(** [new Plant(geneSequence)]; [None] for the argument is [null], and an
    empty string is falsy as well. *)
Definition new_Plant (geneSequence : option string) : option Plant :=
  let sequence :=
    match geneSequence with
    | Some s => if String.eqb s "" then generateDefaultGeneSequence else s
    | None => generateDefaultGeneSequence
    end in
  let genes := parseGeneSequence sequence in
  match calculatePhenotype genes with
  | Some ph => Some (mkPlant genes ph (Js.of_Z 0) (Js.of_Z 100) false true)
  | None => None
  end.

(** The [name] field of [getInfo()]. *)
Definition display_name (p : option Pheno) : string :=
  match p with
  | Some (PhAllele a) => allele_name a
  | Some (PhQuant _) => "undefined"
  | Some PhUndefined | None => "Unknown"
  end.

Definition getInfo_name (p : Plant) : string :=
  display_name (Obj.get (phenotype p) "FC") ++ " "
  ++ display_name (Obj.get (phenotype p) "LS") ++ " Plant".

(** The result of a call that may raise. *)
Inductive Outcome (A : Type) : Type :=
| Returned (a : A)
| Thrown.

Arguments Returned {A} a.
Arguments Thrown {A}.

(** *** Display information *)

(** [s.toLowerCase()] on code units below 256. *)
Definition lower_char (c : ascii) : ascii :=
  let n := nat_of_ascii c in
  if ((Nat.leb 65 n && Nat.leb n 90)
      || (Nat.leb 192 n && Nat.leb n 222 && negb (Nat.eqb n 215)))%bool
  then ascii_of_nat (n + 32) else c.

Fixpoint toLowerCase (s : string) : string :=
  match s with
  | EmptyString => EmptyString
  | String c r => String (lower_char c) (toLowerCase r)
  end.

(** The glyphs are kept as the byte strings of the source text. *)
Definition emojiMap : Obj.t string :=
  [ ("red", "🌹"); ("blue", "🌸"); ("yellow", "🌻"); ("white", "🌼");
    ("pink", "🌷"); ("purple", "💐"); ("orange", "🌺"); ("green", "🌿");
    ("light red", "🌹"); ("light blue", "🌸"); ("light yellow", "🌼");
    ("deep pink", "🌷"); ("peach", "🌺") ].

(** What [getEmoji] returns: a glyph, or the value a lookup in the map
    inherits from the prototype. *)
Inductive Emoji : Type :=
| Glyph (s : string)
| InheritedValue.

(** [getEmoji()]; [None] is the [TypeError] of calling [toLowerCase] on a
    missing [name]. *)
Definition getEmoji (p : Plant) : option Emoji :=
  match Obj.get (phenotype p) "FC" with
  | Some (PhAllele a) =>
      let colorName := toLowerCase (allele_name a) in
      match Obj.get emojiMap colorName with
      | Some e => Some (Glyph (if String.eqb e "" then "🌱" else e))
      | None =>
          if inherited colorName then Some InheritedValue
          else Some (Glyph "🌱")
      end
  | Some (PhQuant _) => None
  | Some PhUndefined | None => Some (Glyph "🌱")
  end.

☆ ☆ ☆ ☆ ☆ ☆ ☆

## WORK ORDER
Everything from the line with "c) (toLowerCase r)" through the end of the listing, both ends included, needs to be transcribed exactly, with no other lines.

## SOLUTION FOR THIS TASK
  | String c r => String (lower_char c) (toLowerCase r)
  end.

(** The glyphs are kept as the byte strings of the source text. *)
Definition emojiMap : Obj.t string :=
  [ ("red", "🌹"); ("blue", "🌸"); ("yellow", "🌻"); ("white", "🌼");
    ("pink", "🌷"); ("purple", "💐"); ("orange", "🌺"); ("green", "🌿");
    ("light red", "🌹"); ("light blue", "🌸"); ("light yellow", "🌼");
    ("deep pink", "🌷"); ("peach", "🌺") ].

(** What [getEmoji] returns: a glyph, or the value a lookup in the map
    inherits from the prototype. *)
Inductive Emoji : Type :=
| Glyph (s : string)
| InheritedValue.

(** [getEmoji()]; [None] is the [TypeError] of calling [toLowerCase] on a
    missing [name]. *)
Definition getEmoji (p : Plant) : option Emoji :=
  match Obj.get (phenotype p) "FC" with
  | Some (PhAllele a) =>
      let colorName := toLowerCase (allele_name a) in
      match Obj.get emojiMap colorName with
      | Some e => Some (Glyph (if String.eqb e "" then "🌱" else e))
      | None =>
          if inherited colorName then Some InheritedValue
          else Some (Glyph "🌱")
      end
  | Some (PhQuant _) => None
  | Some PhUndefined | None => Some (Glyph "🌱")
  end.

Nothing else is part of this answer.